1. A synchronous time-division multiplexing bus communication method adopting a serial communication interface, applied to a system comprising a master and a plurality of slavers, each of which comprises a micro-control unit, which comprises a Serial Communication Interface (SCI) and a timer, and transmitting and receiving data lines of the master and the plurality of slavers are connected to the bus, wherein the method comprises:

transmitting a downlink data message as required by the plurality of slavers;

receiving, by the plurality of slavers, the downlink data message via the Serial Communication Interface (SCI);

transmitting an uplink data message after a predetermined time interval, by one of the plurality of slavers; and

repeating the process of transmitting an uplink data message after a predetermined time interval, by a second one to the last one of the plurality of slavers respectively.

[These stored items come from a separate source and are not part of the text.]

Lemma wp_apply_fix_summary rs tr :
  wp step_trace (apply_fix_summary rs) (fun r _ tr' => exists new summary, tr' = tr ++ new /\ r = inr summary /\ repairs rs new /\
    summary.(failed) = Z.of_nat (failures new) /\
    (summary.(updated) + summary.(failed) + summary.(skipped))%Z = Z.of_nat (length rs)) tt tr.
Proof.
  apply (wp_fold_each_seen _ _ _ _ (fun seen_ acc _ tr' => exists new, tr' = tr ++ new /\ repairs seen_ new /\
    acc.(failed) = Z.of_nat (failures new) /\ (acc.(updated) + acc.(failed) + acc.(skipped))%Z = Z.of_nat (length seen_))).
  - exists []. rewrite app_nil_r. repeat split. constructor.
  - intros seen_ r later acc [] tr1 _ (new & -> & Hrep & Hf & Hsum). unfold repairs in *.
    assert (forall acc' new', failed acc' = Z.of_nat (failures (new ++ new')) ->
      (updated acc' + failed acc' + skipped acc')%Z = (Z.of_nat (length seen_) + 1)%Z ->
      Forall2 (fun r ev => exists answer, ev = Ev (fix_call r) answer) (if truthy (baremetal_port_physical_network r) then [r] else []) new' ->
      exists new0, tr ++ new ++ new' = tr ++ new0 /\
        Forall2 (fun r ev => exists answer, ev = Ev (fix_call r) answer)
          (List.filter (fun r => truthy (baremetal_port_physical_network r)) (seen_ ++ [r])) new0 /\
        failed acc' = Z.of_nat (failures new0) /\
        (updated acc' + failed acc' + skipped acc')%Z = Z.of_nat (length (seen_ ++ [r]))) as Hleaf.
    { intros acc' new' Hf' Hs' Hnew. exists (new ++ new'). split; [done|]. rewrite List.filter_app, length_app. cbn [List.filter length].
      split; [by apply Forall2_app; [|destruct (truthy _)]|]. split; [done|lia]. }
    destruct (truthy (baremetal_port_physical_network r)) eqn:Ht; cbn [negb].
    2: { wp_pure. specialize (Hleaf (FixSummary (updated acc) (failed acc) (skipped acc + 1)) []). rewrite app_nil_r in Hleaf.
         apply Hleaf; cbn; [done|lia|constructor]. }
    unfold apply_fix. cbn zeta. do 3 wp_pure. apply wp_call. intros answer tr2 ->. rewrite <- app_assoc.
    destruct answer as [e|[]]; repeat wp_pure; apply Hleaf; cbn; rewrite ?failures_app; cbn; try lia; by repeat econstructor.
  - intros acc [] tr1 (new & -> & ?). exists new, acc. done.
Qed.

Lemma keeps_apply_fix_summary rs tr :
  disciplined (allowed true) tr -> Forall (fun r => sound r tr) rs ->
  keeps (allowed true) (apply_fix_summary rs) tt tr (fun _ _ _ => True).
Proof.
  intros Hd Hall. eapply keeps_mono; [|done].
  apply (keeps_fold_each (allowed true) _ _ _ (fun _ _ tr' => tr `prefix_of` tr')); [done|done|].
  intros r acc [] tr1 Hr Hd1 Hpre. case_match; [by apply keeps_ret|].
  assert (sound r tr1) as Hs by (eapply sound_mono; [done|]; by apply (proj1 (Forall_forall _ _) Hall)).
  eapply keeps_bind with (Q1 := fun _ _ tr' => tr1 `prefix_of` tr'); [|done|intros ok [] tr2 Hd2 _ H2; apply keeps_ret; [done|by etrans]].
  unfold apply_fix. eapply keeps_try with (Q1 := fun _ _ tr' => tr1 `prefix_of` tr'); [|done|intros e [] tr2 Hd2 _ ?; by apply keeps_ret].
  eapply keeps_bind with (Q1 := fun _ _ tr' => tr1 `prefix_of` tr'); [|done|intros [] [] tr2 Hd2 _ ?; by apply keeps_ret].
  apply keeps_call; [done| |intros answer; by apply prefix_app_r].
  intros answer. split; [done|]. exists r. split; [done|]. split; [done|]. split; [|done]. by destruct (truthy _).
Qed.

(** *** The script *)

(** The ports of a scan: those listed with their profiles, or, when no listed port
    has one, those read one by one. *)
Definition audited (ps : list resource) (tr : list (event auditE)) : Prop :=
  exists listed, Ev (ListPorts PORT_FIELDS) (inr (listed, None)) ∈ tr /\
    if existsb (fun p => has_field p BINDING_PROFILE_FIELDS) listed then ps = listed
    else exists ids os, Ev (ListPorts ID_PORT_FIELDS) (inr (ids, None)) ∈ tr /\
           Forall2 (fun x o => slow_yields x o tr) ids os /\ ps = map fst (omap (fun o => o) os).
(** The records of these ports that lack a physical network. *)
Definition reported (derive : bool) (rs : list record) (tr : list (event auditE)) : Prop :=
  exists ps, audited ps tr /\ Forall2 (describes derive tr) (List.filter missing ps) rs.

Lemma fast_scanned derive ports result tr :
  scanned_as fast_yields derive ports result tr ->
  Forall2 (describes derive tr) (List.filter missing ports) result.(records) /\
  result.(saw_binding_profile_field) = existsb (fun p => has_field p BINDING_PROFILE_FIELDS) ports.
Proof.
  intros (os & Hos & Hids & Hsaw & _). assert (os = map (fun p => Some (p, has_field p BINDING_PROFILE_FIELDS)) ports) as ->.
  { clear -Hos. induction Hos as [|x o ports os Hy _ IH]; [done|]. cbn. by rewrite Hy, IH. }
  assert (omap (fun o => o) (map (fun p => Some (p, has_field p BINDING_PROFILE_FIELDS)) ports) = map (fun p => (p, has_field p BINDING_PROFILE_FIELDS)) ports) as Ho.
  { clear. induction ports as [|p ports IH]; [done|]. cbn. f_equal. exact IH. }
  cbn zeta in *. rewrite Ho in *. rewrite map_map, map_id in Hids. split; [done|]. rewrite Hsaw.
  clear. induction ports as [|p ports IH]; [done|]. cbn. f_equal. exact IH.
Qed.

(** The part of the script after a scan. *)
Definition conclude (execute : bool) (result : audit_result) : audit Z :=
  summary ← (if execute then apply_fix_summary result.(records) else mret (FixSummary 0 0 0));
  _ ← print_tsv_report result.(records);
  mret (if truthy summary.(failed) then 1%Z else 0%Z).
Lemma main_conclude derive_option execute :
  main derive_option execute =
  or_exit (call Connect) (fun _ => or_exit (scan_fast (derive_option || execute)) (fun result =>
    if result.(saw_binding_profile_field) then conclude execute result
    else or_exit (scan_slow (derive_option || execute)) (conclude execute))).
Proof. reflexivity. Qed.

(** A step of the script that fails ends it with 1. *)
Lemma wp_or_exit {A} (p : audit A) k Q tr :
  wp step_trace p (fun r _ tr' => match r with inr a => wp step_trace (k a) Q tt tr' | inl _ => Q (inr 1%Z) tt tr' end) tt tr ->
  wp step_trace (or_exit p k) Q tt tr.
Proof.
  intros Hp. unfold or_exit. do 3 wp_pure. eapply wp_mono; [|exact Hp]. intros [e|a] [] tr' Hr; wp_simp; repeat wp_pure; done.
Qed.
Lemma keeps_or_exit execute {A} (p : audit A) k tr (Q1 : A -> list (event auditE) -> Prop) :
  disciplined (allowed execute) tr ->
  keeps (allowed execute) p tt tr (fun r _ tr' => match r with inr a => Q1 a tr' | inl _ => True end) ->
  (forall a tr', disciplined (allowed execute) tr' -> Q1 a tr' -> keeps (allowed execute) (k a) tt tr' (fun _ _ _ => True)) ->
  keeps (allowed execute) (or_exit p k) tt tr (fun _ _ _ => True).
Proof.
  intros Hd Hp Hk. unfold or_exit.
  eapply keeps_bind with (Q1 := fun r _ tr' => match r with inr (Some a) => Q1 a tr' | _ => True end); [|done|].
  - eapply keeps_try with (Q1 := fun r _ tr' => match r with inr (Some a) => Q1 a tr' | _ => True end); [|done|intros e [] tr' ? _ _; by apply keeps_ret].
    eapply keeps_bind; [exact Hp|done|]. intros a [] tr' Hd' _ Ha. by apply keeps_ret.
  - intros [a|] [] tr' Hd' _ Ha; [by apply Hk|by apply keeps_ret].
Qed.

2. The synchronous time-division multiplexing bus communication method adopting a serial communication interface according to claim 1, wherein the process of transmitting an uplink data message by one of the plurality of slavers comprises:

determining, by the slaver, whether the downlink data message is transmitted from the master on receiving the downlink data message;

refraining from processing the downlink data message in the case of a negative determination and receiving another downlink data message, by the slaver;

initiating the timer in the case of a positive determination and performing a data check on the received downlink data message, by the slaver;

closing the timer in the case that the received downlink data message does not pass the data check and receiving another downlink data message by the slaver; and

processing the downlink data message by the slaver in the case that the received downlink data message passes the data check, and transmitting the data message via the Serial Communication Interface (SCI) by the slaver once the time set by the timer expires.

3. The synchronous time-division multiplexing bus communication method adopting a serial communication interface according to claim 1, wherein the bus converts the bus physically into differential lines by a single-ended-to-differential signal conversion chip, and the master and the slavers are connected to the bus via the differential lines.

4. The synchronous time-division multiplexing bus communication method adopting a serial communication interface according to claim 1, wherein a time interval between two data message transmissions from the master and from the slavers is the predetermined time interval.

5. The synchronous time-division multiplexing bus communication method adopting a serial communication interface according to claim 1, wherein the bus is configured to operate in a half-duplex communication mode.

6. The synchronous time-division multiplexing bus communication method adopting a serial communication interface according to claim 2, wherein the bus converts the bus physically into differential lines by a single-ended-to-differential signal conversion chip, and the master and the slavers are connected to the bus via the differential lines.

7. The synchronous time-division multiplexing bus communication method adopting a serial communication interface according to claim 2, wherein a time interval between two data message transmissions from the master and from the slavers is the predetermined time interval.

8. The synchronous time-division multiplexing bus communication method adopting a serial communication interface according to claim 2, wherein the bus is configured to operate in a half-duplex communication mode.